Michel Barnier also ruled out the EU doing more to help the UK reach a deal on an orderly withdrawal from the bloc.

He made the comments after MPs in London rejected the revised EU Withdrawal Agreement.

"The EU has done everything it can to help get the Withdrawal Agreement over the line," Mr Barnier tweeted.

"The impasse can only be solved in the UK. Our 'no-deal' preparations are now more important than ever before."

The Tánaiste has said that he is deeply disappointed with the result of the vote in Westminster.

Simon Coveney said the Government had worked for months with its EU partners to try to offer the assurances and clarifications that the British government were looking for to get the deal ratified.

He said the onus was now on the British government and the British parliament to come up with solutions.

The Tánaiste was adamant that the focus has to be on London because that is where the "crisis is and that is where the solutions need to come from".

The Government would continue to plan for a no-deal Brexit which, he said, looks closer now that it did a few hours ago.

A no-deal Brexit scenario is a lose, lose, lose for everybody, he warned.

"We need to all work to avoid that but we cannot do it without the British parliament buying into that process and agreeing something."

A spokesman for the President of the European Council, Donald Tusk, warned that the House of Commons' rejection of the Brexit agreement "significantly" increases the risk of the UK crashing out of the EU without a deal.
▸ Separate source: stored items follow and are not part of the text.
(** * LassoESM example notebooks: embedding extraction and classifier evaluation

    A shallow embedding of the two notebooks of the repository:

    - the embedding-extraction notebook ([MODELS], [get_mean_rep],
      [process_embeddings]), in [Module Extract];
    - the substrate-tolerance notebook (the grid-search loop and [cv_res]),
      in [Module Predict].

    Conventions.  Python exceptions are values of [exn]; a computation that
    may raise and touches nothing is a [result]; a computation that reads or
    writes files or prints is an [M], a state-and-exception monad over
    [world] in which the state reached when the exception is raised is kept
    (what was written before a failure stays written).  Floating-point
    numbers are idealised as rationals, together with a [NaN] that
    arithmetic propagates (the mean of an empty axis, the score of a fit
    that failed).  The pretrained models, the tokenizers and the scikit-learn
    estimators are collaborators of the notebooks, not code of theirs: they
    are Variables of the Sections below. *)

From Stdlib Require Import QArith.
From Stdlib Require Import Ascii String.
From stdpp Require Import gmap strings list pretty.

Open Scope string_scope.

(** ** Python-level plumbing shared by the two notebooks *)

Module Py.

Inductive exn : Type :=
| ValueError (msg : string)
| KeyError (key : string)
| IndexError (msg : string)
| TypeError (msg : string)
| FileNotFoundError (path : string)
| PermissionError (path : string)
| EmptyDataError (msg : string)
| EOFError (msg : string)
| ExternalError (msg : string).

(** [inl e]: the exception [e] was raised; [inr a]: normal completion. *)
Definition result (A : Type) : Type := exn + A.

#[global] Instance result_ret : MRet result := fun _ a => inr a.
#[global] Instance result_bind : MBind result := fun _ _ f m =>
  match m with
  | inl e => inl e
  | inr a => f a
  end.

Definition is_ok {A} (r : result A) : bool :=
  match r with inr _ => true | inl _ => false end.

(** Scalars: a rational, or the not-a-number that a mean over nothing gives. *)
Inductive scalar : Type :=
| Fin (q : Q)
| NaN.

(** Addition and division by a count, with not-a-number absorbing. *)
Definition sadd (a b : scalar) : scalar :=
  match a, b with
  | Fin x, Fin y => Fin (x + y)
  | _, _ => NaN
  end.

Definition sdiv_count (a : scalar) (n : nat) : scalar :=
  match a, n with
  | Fin x, S _ => Fin (x / inject_Z (Z.of_nat n))
  | _, _ => NaN
  end.

Definition ssum (xs : list scalar) : scalar := foldr sadd (Fin 0) xs.

(** The arithmetic mean of the numbers along one axis, as [torch.mean] and
    [np.mean] compute it: the sum divided by the count. *)
Definition mean (xs : list scalar) : scalar := sdiv_count (ssum xs) (length xs).

(** [repr] of a Python list of plain strings, as an f-string interpolates it. *)
Definition repr_str (s : string) : string := "'" +:+ s +:+ "'".
(** * Sampler utilities of torchgeo: a shallow embedding

    This development embeds [torchgeo/samplers/utils.py] and proves the
    properties its specification states about the four functions of that
    module: [_to_tuple], [get_random_bounding_box],
    [get_random_bounding_box_check_valid_overlap] and [tile_to_chips].

    Numbers.  Coordinates, sizes, strides and the resolution are Python
    floats.  The module is embedded twice.  The first embedding reads the
    arithmetic exactly, over the rationals ([Q]): [+], [-], [*] are the
    field operations, [a // b] is [floor (a / b)], [a / b] is the quotient.
    It carries the statements that do not depend on rounding: how many
    iterations the retry loop makes, which candidate it returns, which
    calls raise.  The second embedding, [Binary64], computes every operator
    as Python does on floats, with IEEE 754 rounding, CPython's floor
    division and the errors of [math.ceil]; the statements whose truth
    depends on rounding are settled on it.  Both raise [ZeroDivisionError]
    on a zero divisor.  Loop counters are Python integers, hence unbounded
    ([Z]).

    Effects.  [torch.rand(1).item()] reads the next value of a random source;
    the source is a sequence [uniform] indexed by [nat] (of rationals in
    the exact embedding, of floats in [Binary64]) and the state threaded
    through the samplers is the number of values consumed so far.
    Exceptions are an explicit outcome. *)

From Stdlib Require Import QArith Qround ZArith Lia Lqa Bool String List.
From Stdlib Require Import SpecFloat Qpower.
Import ListNotations.
#[export] Instance upd_k_bcache_proper f : Proper ((≡) ==> (≡)) (upd_k_bcache f).
Proof.
  intros s s' [E E']. split; [exact E|]. exact (f_equal (fun '(a0, a1, a2, a3, a4, a5, a6, a7, a8, a9, a10, a11, a12, a13, a14, a15, a16, a17, a18, a19, a20, a21, a22, a23) =>
    (a0, a1, a2, a3, a4, a5, a6, f a7, a8, a9, a10, a11, a12, a13, a14, a15, a16, a17, a18, a19, a20, a21, a22, a23)) E').
Qed.

#[export] Instance upd_k_sb_proper f : Proper ((≡) ==> (≡)) (upd_k_sb f).
Proof.
  intros s s' [E E']. split; [exact E|]. exact (f_equal (fun '(a0, a1, a2, a3, a4, a5, a6, a7, a8, a9, a10, a11, a12, a13, a14, a15, a16, a17, a18, a19, a20, a21, a22, a23) =>
    (a0, a1, a2, a3, a4, a5, a6, a7, f a8, a9, a10, a11, a12, a13, a14, a15, a16, a17, a18, a19, a20, a21, a22, a23)) E').
Qed.

#[export] Instance upd_k_log_proper f : Proper ((≡) ==> (≡)) (upd_k_log f).
Proof.
  intros s s' [E E']. split; [exact E|]. exact (f_equal (fun '(a0, a1, a2, a3, a4, a5, a6, a7, a8, a9, a10, a11, a12, a13, a14, a15, a16, a17, a18, a19, a20, a21, a22, a23) =>
    (a0, a1, a2, a3, a4, a5, a6, a7, a8, f a9, a10, a11, a12, a13, a14, a15, a16, a17, a18, a19, a20, a21, a22, a23)) E').
Qed.

#[export] Instance upd_k_itable_proper f : Proper ((≡) ==> (≡)) (upd_k_itable f).
Proof.
  intros s s' [E E']. split; [exact E|]. exact (f_equal (fun '(a0, a1, a2, a3, a4, a5, a6, a7, a8, a9, a10, a11, a12, a13, a14, a15, a16, a17, a18, a19, a20, a21, a22, a23) =>
    (a0, a1, a2, a3, a4, a5, a6, a7, a8, a9, f a10, a11, a12, a13, a14, a15, a16, a17, a18, a19, a20, a21, a22, a23)) E').
Qed.

#[export] Instance upd_k_ftable_proper f : Proper ((≡) ==> (≡)) (upd_k_ftable f).
Proof.
  intros s s' [E E']. split; [exact E|]. exact (f_equal (fun '(a0, a1, a2, a3, a4, a5, a6, a7, a8, a9, a10, a11, a12, a13, a14, a15, a16, a17, a18, a19, a20, a21, a22, a23) =>
    (a0, a1, a2, a3, a4, a5, a6, a7, a8, a9, a10, f a11, a12, a13, a14, a15, a16, a17, a18, a19, a20, a21, a22, a23)) E').
Qed.

#[export] Instance upd_k_pipes_proper f : Proper ((≡) ==> (≡)) (upd_k_pipes f).
Proof.
  intros s s' [E E']. split; [exact E|]. exact (f_equal (fun '(a0, a1, a2, a3, a4, a5, a6, a7, a8, a9, a10, a11, a12, a13, a14, a15, a16, a17, a18, a19, a20, a21, a22, a23) =>
    (a0, a1, a2, a3, a4, a5, a6, a7, a8, a9, a10, a11, f a12, a13, a14, a15, a16, a17, a18, a19, a20, a21, a22, a23)) E').
Qed.

#[export] Instance upd_k_cons_proper f : Proper ((≡) ==> (≡)) (upd_k_cons f).
Proof.
  intros s s' [E E']. split; [exact E|]. exact (f_equal (fun '(a0, a1, a2, a3, a4, a5, a6, a7, a8, a9, a10, a11, a12, a13, a14, a15, a16, a17, a18, a19, a20, a21, a22, a23) =>
    (a0, a1, a2, a3, a4, a5, a6, a7, a8, a9, a10, a11, a12, f a13, a14, a15, a16, a17, a18, a19, a20, a21, a22, a23)) E').
Qed.

#[export] Instance upd_k_uart_proper f : Proper ((≡) ==> (≡)) (upd_k_uart f).
Proof.
  intros s s' [E E']. split; [exact E|]. exact (f_equal (fun '(a0, a1, a2, a3, a4, a5, a6, a7, a8, a9, a10, a11, a12, a13, a14, a15, a16, a17, a18, a19, a20, a21, a22, a23) =>
    (a0, a1, a2, a3, a4, a5, a6, a7, a8, a9, a10, a11, a12, a13, f a14, a15, a16, a17, a18, a19, a20, a21, a22, a23)) E').
Qed.

#[export] Instance upd_k_panicked_proper f : Proper ((≡) ==> (≡)) (upd_k_panicked f).
Proof.
  intros s s' [E E']. split; [exact E|]. exact (f_equal (fun '(a0, a1, a2, a3, a4, a5, a6, a7, a8, a9, a10, a11, a12, a13, a14, a15, a16, a17, a18, a19, a20, a21, a22, a23) =>
    (a0, a1, a2, a3, a4, a5, a6, a7, a8, a9, a10, a11, a12, a13, a14, f a15, a16, a17, a18, a19, a20, a21, a22, a23)) E').
Qed.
The spokesman said that Mr Tusk regretted the result, but warned that from Brussels' viewpoint "it is difficult to see what more we can do.

"If there is a solution to the current impasse, it can only be found in London."
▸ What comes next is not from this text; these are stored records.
(** The inner loop of per_hart_alloc_init, [n] pages for hart [i] from [_s]. *)
Fixpoint per_hart_fill (i _s : Z) (n : nat) : K Z :=
  match n with
  | O => mret _s
  | S n' =>
      upd_mem (fun m => st64 m _s (ld64 m (hart_freelist i)));;
      upd_mem (fun m => st64 m (hart_freelist i) _s);;
      per_hart_fill i (u64 (_s + PGSIZE)) n'
  end.

(** The outer loop, over the harts. *)
Definition per_hart_fill_all (_s : Z) : K Z :=
  foldM (fun _s i =>
    _s' ← per_hart_fill i _s (Z.to_nat (PER_HART_ALLOC_SIZE / PGSIZE));
    if _s' <=? PHYSTOP then mret _s' else panic "assert failed")
  _s (seqZ 0 NCPU).

(** void *per_hart_alloc_init() *)
Definition per_hart_alloc_init : K Z :=
  for_each (seqZ 0 NCPU) (fun i =>
    initlock (L_hart i);;
    upd_mem (fun m => st64 m (hart_freelist i) 0));;
  per_hart_fill_all per_hart_start.

(** void *pkalloc() *)
Definition pkalloc : K Z :=
  id ← cpuid;
  acquire (L_hart id);;
  ret ← gets (fun s => ld64 (k_mem s) (hart_freelist id));
  when (negb (ret =? 0))
    (upd_mem (fun m => st64 m (hart_freelist id) (ld64 m ret)));;
  release (L_hart id);;
  mret ret.

(** int pkfree(void *pa) *)
Definition pkfree (pa : Z) : K Z :=
  let _id := u64 (pa - per_hart_start) / PER_HART_ALLOC_SIZE in
  if NCPU <=? _id then mret 0 else
  acquire (L_hart _id);;
  upd_mem (fun m => st64 m pa (ld64 m (hart_freelist _id)));;
  upd_mem (fun m => st64 m (hart_freelist _id) pa);;
  release (L_hart _id);;
  mret 1.

(** void kfree(void *pa) *)
Definition kfree (pa : Z) : K unit :=
  if negb (pa mod PGSIZE =? 0) || (pa <? kend) || (PHYSTOP <=? pa)
  then panic "kfree" else
  upd_mem (fun m => memset m pa 1 PGSIZE);;
  r ← pkfree pa;
  if negb (r =? 0) then mret tt else
  acquire L_kmem;;
  fl ← gets k_freelist;
  upd_mem (fun m => st64 m pa fl);;
  modify (upd_k_freelist (fun _ => pa));;
  release L_kmem.

(** void *kalloc(void) *)
Definition kalloc : K Z :=
  ret ← pkalloc;
  if negb (ret =? 0) then upd_mem (fun m => memset m ret 5 PGSIZE);; mret ret else
  acquire L_kmem;;
  r ← gets k_freelist;
  when (negb (r =? 0))
    (modify (fun s => upd_k_freelist (fun _ => ld64 (k_mem s) r) s));;
  release L_kmem;;
  when (negb (r =? 0)) (upd_mem (fun m => memset m r 5 PGSIZE));;
  mret r.

(** void freerange(void *pa_start, void *pa_end); one unit of fuel per page. *)
Fixpoint freerange_loop (fuel : nat) (p pa_end : Z) : K unit :=
  match fuel with
  | O => out_of_fuel
  | S k =>
      if p + PGSIZE <=? pa_end then kfree p;; freerange_loop k (p + PGSIZE) pa_end
      else mret tt
  end.

Definition freerange (pa_start pa_end : Z) : K unit :=
  let p := PGROUNDUP pa_start in
  freerange_loop (S (Z.to_nat ((pa_end - p) / PGSIZE))) p pa_end.

(** void kinit() *)
Definition kinit : K unit :=
  free_memory_start ← per_hart_alloc_init;
  initlock L_kmem;;
  freerange free_memory_start PHYSTOP.

(** ** Representation *)

(** The list of pages linked from address [a]. *)
Fixpoint chain (m : gmap Z Z) (a : Z) (l : list Z) : Prop :=
  match l with
  | [] => a = 0
  | p :: l' => a = p /\ p <> 0 /\ chain m (ld64 m p) l'
  end.

(** A page the allocator manages. *)
Definition page_ok (p : Z) : Prop :=
  p mod PGSIZE = 0 /\ per_hart_start <= p /\ p + PGSIZE <= PHYSTOP.

(** The hart whose megabyte holds the page; [NCPU] or more for the others. *)
Definition page_hart (p : Z) : Z := (p - per_hart_start) / PER_HART_ALLOC_SIZE.

(** The kernel leaves room for the allocator's array and the harts' pages. *)
Definition layout_ok : Prop :=
  KERNBASE <= kend < PHYSTOP /\ per_hart_start + NCPU * PER_HART_ALLOC_SIZE <= PHYSTOP.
Business reaction to Brexit vote outcome

Roger Pollen, from the Federation of Small Businesses in Northern Ireland, said the defeat has heightened uncertainty.

"Regardless of the ever-changing circumstances which Brexit brings, it is clear that an Assembly and Executive (in Stormont) would have a key role during the transition period to decide whether the backstop would need to be introduced, or in the event of a no-deal scenario for purposes of emergency decision making.
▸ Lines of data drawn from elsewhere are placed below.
Lemma hart_pages_spec i p :
  layout_ok -> 0 <= i < NCPU ->
  p ∈ pages_from (per_hart_start + i * PER_HART_ALLOC_SIZE)
        (Z.to_nat (PER_HART_ALLOC_SIZE / PGSIZE)) ->
  page_ok p /\ page_hart p = i.
Proof.
  intros Hlay Hi (k & Hk & Hp)%elem_of_pages_from.
  apply (page_hart_range i k); [done|done|lia|lia].
Qed.

Lemma not_in_hart_lists m fl Hs (i : nat) p :
  alloc_rep m fl [] Hs -> Hs !! i = Some [] -> page_hart p = Z.of_nat i ->
  p ∉ [] ++ concat Hs.
Proof.
  intros Hrep Hi Hp Hin. cbn in Hin. apply list_elem_of_In, in_concat in Hin as (l & Hl & Hpl).
  apply list_elem_of_In, list_elem_of_lookup in Hl as [j Hj].
  apply list_elem_of_In in Hpl. pose proof (ar_hart_own _ _ _ _ Hrep _ _ Hj) as Hown.
  rewrite Forall_forall in Hown. specialize (Hown p Hpl).
  assert (i = j) as -> by lia. rewrite Hi in Hj. simplify_eq. by apply not_elem_of_nil in Hpl.
Qed.

(** The lists after the first [j] harts are filled. *)
Definition filled (j : nat) : list (list Z) :=
  (hart_pages <$> seqZ 0 (Z.of_nat j)) ++ replicate (8 - j) [].

Lemma filled_S j : (j < 8)%nat ->
  filled j !! j = Some [] /\ <[j := hart_pages (Z.of_nat j)]> (filled j) = filled (S j).
Proof.
  intros Hj. unfold filled. replace (8 - j)%nat with (S (8 - S j)) by lia. cbn [replicate].
  assert (Hl : length (hart_pages <$> seqZ 0 (Z.of_nat j)) = j) by (len; rewrite length_seqZ; lia).
  split.
  - rewrite lookup_app_r by lia. by rewrite Hl, Nat.sub_diag.
  - rewrite insert_app_r_alt by lia. rewrite Hl, Nat.sub_diag. cbn [insert list_insert].
    rewrite Nat2Z.inj_succ, <- Z.add_1_r, seqZ_app by lia.
    rewrite fmap_app, <- app_assoc. done.
Qed.

Lemma per_hart_fill_all_spec s Q :
  layout_ok -> mem_ok (k_mem s) -> alloc_rep (k_mem s) 0 [] (filled 0) ->
  (forall m, mem_ok m -> alloc_rep m 0 [] (filled 8) -> Q shared_start (upd_k_mem (fun _ => m) s)) ->
  wp (per_hart_fill_all per_hart_start) Q s.
Proof.
  intros Hlay Hm Hrep HQ. unfold per_hart_fill_all.
  pose proof (per_hart_start_spec Hlay). pose proof (proj2 Hlay) as Hhi.
  change PER_HART_ALLOC_SIZE with 1048576 in *. change PHYSTOP with 2281701376 in *.
  apply (wp_foldM (fun d b s' =>
    b = per_hart_start + Z.of_nat (length d) * 1048576 /\
    exists m, s' = upd_k_mem (fun _ => m) s /\ mem_ok m /\ alloc_rep m 0 [] (filled (length d)))).
  - split; [cbn; lia|]. exists (k_mem s). split; [by destruct s|done].
  - intros d x r b s' Hseq (-> & m & -> & Hmm & Hrm).
    assert (Hlen : (length d < 8)%nat).
    { apply (f_equal length) in Hseq. rewrite length_seqZ, length_app in Hseq. cbn in Hseq. lia. }
    assert (x = Z.of_nat (length d)) as ->.
    { assert (Hx : seqZ 0 8 !! length d = Some x)
        by (rewrite Hseq, lookup_app_r, Nat.sub_diag by lia; done).
      apply lookup_seqZ in Hx. lia. }
    destruct (filled_S (length d) Hlen) as [Hnil Hins].
    apply wp_bind. eapply (per_hart_fill_spec _ _ (length d)); cbn; try done.
    + change (Z.to_nat (1048576 / 4096)) with 256%nat. lia.
    + destruct Hlay as [[? ?] _]. unfold KERNBASE in *. lia.
    + intros p Hp. destruct (hart_pages_spec (Z.of_nat (length d)) p Hlay) as [? Hh].
      * lia.
      * done.
      * split; [done|]. split; [done|]. by eapply not_in_hart_lists.
    + intros m' Hm' Hrm'. change (Z.to_nat (1048576 / 4096)) with 256%nat.
      change (Z.of_nat 256 * 4096) with 1048576.
      rewrite (proj2 (Z.leb_le _ _)) by lia. apply wp_ret.
      rewrite length_app. cbn [length]. split; [lia|]. exists m'. split; [by destruct s|].
      split; [done|]. rewrite app_nil_r in Hrm'. rewrite Nat.add_1_r, <- Hins. exact Hrm'.
  - intros b s' (-> & m & -> & Hmm & Hrm). rewrite length_seqZ in *.
    by apply HQ.
Qed.

(** The first loop empties the lists of all harts. *)
Lemma clear_lists_spec s Q :
  layout_ok -> mem_ok (k_mem s) -> k_locks s = [] ->
  (forall m, mem_ok m -> alloc_rep m 0 [] (filled 0) -> Q tt (upd_k_mem (fun _ => m) s)) ->
  wp (for_each (seqZ 0 NCPU) (fun i =>
        initlock (L_hart i);; upd_mem (fun m => st64 m (hart_freelist i) 0))) Q s.
Proof.
  intros Hlay Hm Hlk HQ.
  apply (wp_for_each (fun d s' => exists m, s' = upd_k_mem (fun _ => m) s /\ mem_ok m /\
    forall i, i ∈ d -> ld64 m (hart_freelist i) = 0)).
  - exists (k_mem s). split; [by destruct s|]. split; [done|]. by intros i ?%not_elem_of_nil.
  - intros d x r s' Hseq (m & -> & Hmm & Hd). unfold initlock, upd_mem. wp_steps.
    exists (st64 m (hart_freelist x) 0). split; [destruct s; cbn in *; by subst|].
    split; [mem_ok_tac|]. intros i Hi.
    assert (Hrange : forall y, y ∈ d ++ [x] -> 0 <= y < NCPU).
    { intros y Hy. assert (y ∈ seqZ 0 8) as ?%elem_of_seqZ by (rewrite Hseq; set_solver). lia. }
    destruct (decide (i = x)) as [->|Hne]; [by rewrite ld64_st64|].
    rewrite ld64_st64_hart; [apply Hd; set_solver|..|done]; apply Hrange; set_solver.
  - intros s' (m & -> & Hmm & Hd). apply HQ; [done|].
    split; cbn; try (done || constructor).
    + intros i l Hl. apply (lookup_replicate 8) in Hl as [-> Hi]. cbn. apply Hd.
      apply elem_of_seqZ. lia.
    + intros i l Hl. apply (lookup_replicate 8) in Hl as [-> _]. constructor.
Qed.

(** freerange() pushes each page of the range on the shared list. *)
Lemma freerange_loop_spec n : forall fuel s a e G Hs Q,
  layout_ok -> mem_ok (k_mem s) -> hart_ok s ->
  alloc_rep (k_mem s) (k_freelist s) G Hs ->
  (n < fuel)%nat -> a + Z.of_nat n * PGSIZE <= e < a + Z.of_nat (S n) * PGSIZE ->
  (forall p, p ∈ pages_from a n -> page_ok p /\ NCPU <= page_hart p /\ p ∉ G ++ concat Hs) ->
  (forall s', sync s' = sync s -> rest s' = rest s -> mem_ok (k_mem s') ->
     alloc_rep (k_mem s') (k_freelist s') (reverse (pages_from a n) ++ G) Hs -> Q tt s') ->
  wp (freerange_loop fuel a e) Q s.
Proof.
  induction n as [|n IH]; intros [|fuel] s a e G Hs Q Hlay Hm Hok Hrep Hf He Hp HQ; try lia;
    cbn [freerange_loop].
  { rewrite (proj2 (Z.leb_gt _ _)) by lia. apply wp_ret. by apply HQ. }
  rewrite (proj2 (Z.leb_le _ _)) by lia. apply wp_bind.
  destruct (Hp a) as (Hpa & Hown & Hnew); [apply list_elem_of_here|].
  eapply wp_mono; [by apply (kfree_rep s G Hs)|]. cbn beta. intros _ s1.
  unfold kfree_lists. rewrite (proj2 (Z.ltb_ge _ _)) by done.
  intros (Hsy & Hrest & Hm1 & Hrep1 & _).
  eapply (IH fuel s1); try done.
  - by eapply hart_ok_sync.
  - lia.
  - lia.
  - intros p Hpn. destruct (Hp p) as (? & ? & Hn); [by apply list_elem_of_further|].
    split; [done|]. split; [done|]. cbn. apply not_elem_of_cons. split; [|done].
    intros ->. apply elem_of_pages_from in Hpn as (k & ? & ?). lia.
  - intros s' Hsy' Hrest' Hm' Hrep'. apply HQ; [congruence..|done|].
    cbn [pages_from]. by rewrite reverse_cons, <- app_assoc.
Qed.

Lemma shared_pages_spec p :
  layout_ok -> p ∈ shared_pages -> page_ok p /\ NCPU <= page_hart p.
Proof.
  intros Hlay Hp. unfold shared_pages in Hp. apply elem_of_reverse, elem_of_pages_from in Hp
    as (k & Hk & ->).
  destruct (per_hart_start_spec Hlay) as [Hal _]. destruct Hlay as [_ Hhi].
  unfold shared_start, page_ok, page_hart in *. change PER_HART_ALLOC_SIZE with 1048576 in *.
  change PHYSTOP with 2281701376 in *. split; [split_and!|]; zdm.
Qed.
"Unfortunately, the devolved institutions continue to be missing in action, with no talks process ongoing to restore them.

"For small businesses, they just want to know what economic environment they will face after March 29.

Aodhán Connolly, director of the Northern Ireland Retail Consortium, said there was frustration amongst the retail community at the lack of certainty.

"Retailers are now simply beyond frustration at the lack of certainty and clarity over future trading.

"We have no indication of customs, tariffs, documentation or checks that will be in effect on day one and we are no clearer as to the status of the border."

Ibec, the group that represents Irish business, has expressed deep concern at the inability of the British government to ratify the agreement.

In a statement, Ibec said a long extension was needed to avoid a 'no-deal' exit, safeguard the Good Friday Agreement and allow the UK political system to reach agreement on a way forward.

The Irish Exporters Association has said it regrets the outcome of tonight’s vote.

It said there is still no clarity on the terms of the UK’s departure and its future trading relationship with the EU and Irish businesses trading with or transiting goods through the UK, must prepare for all eventualities.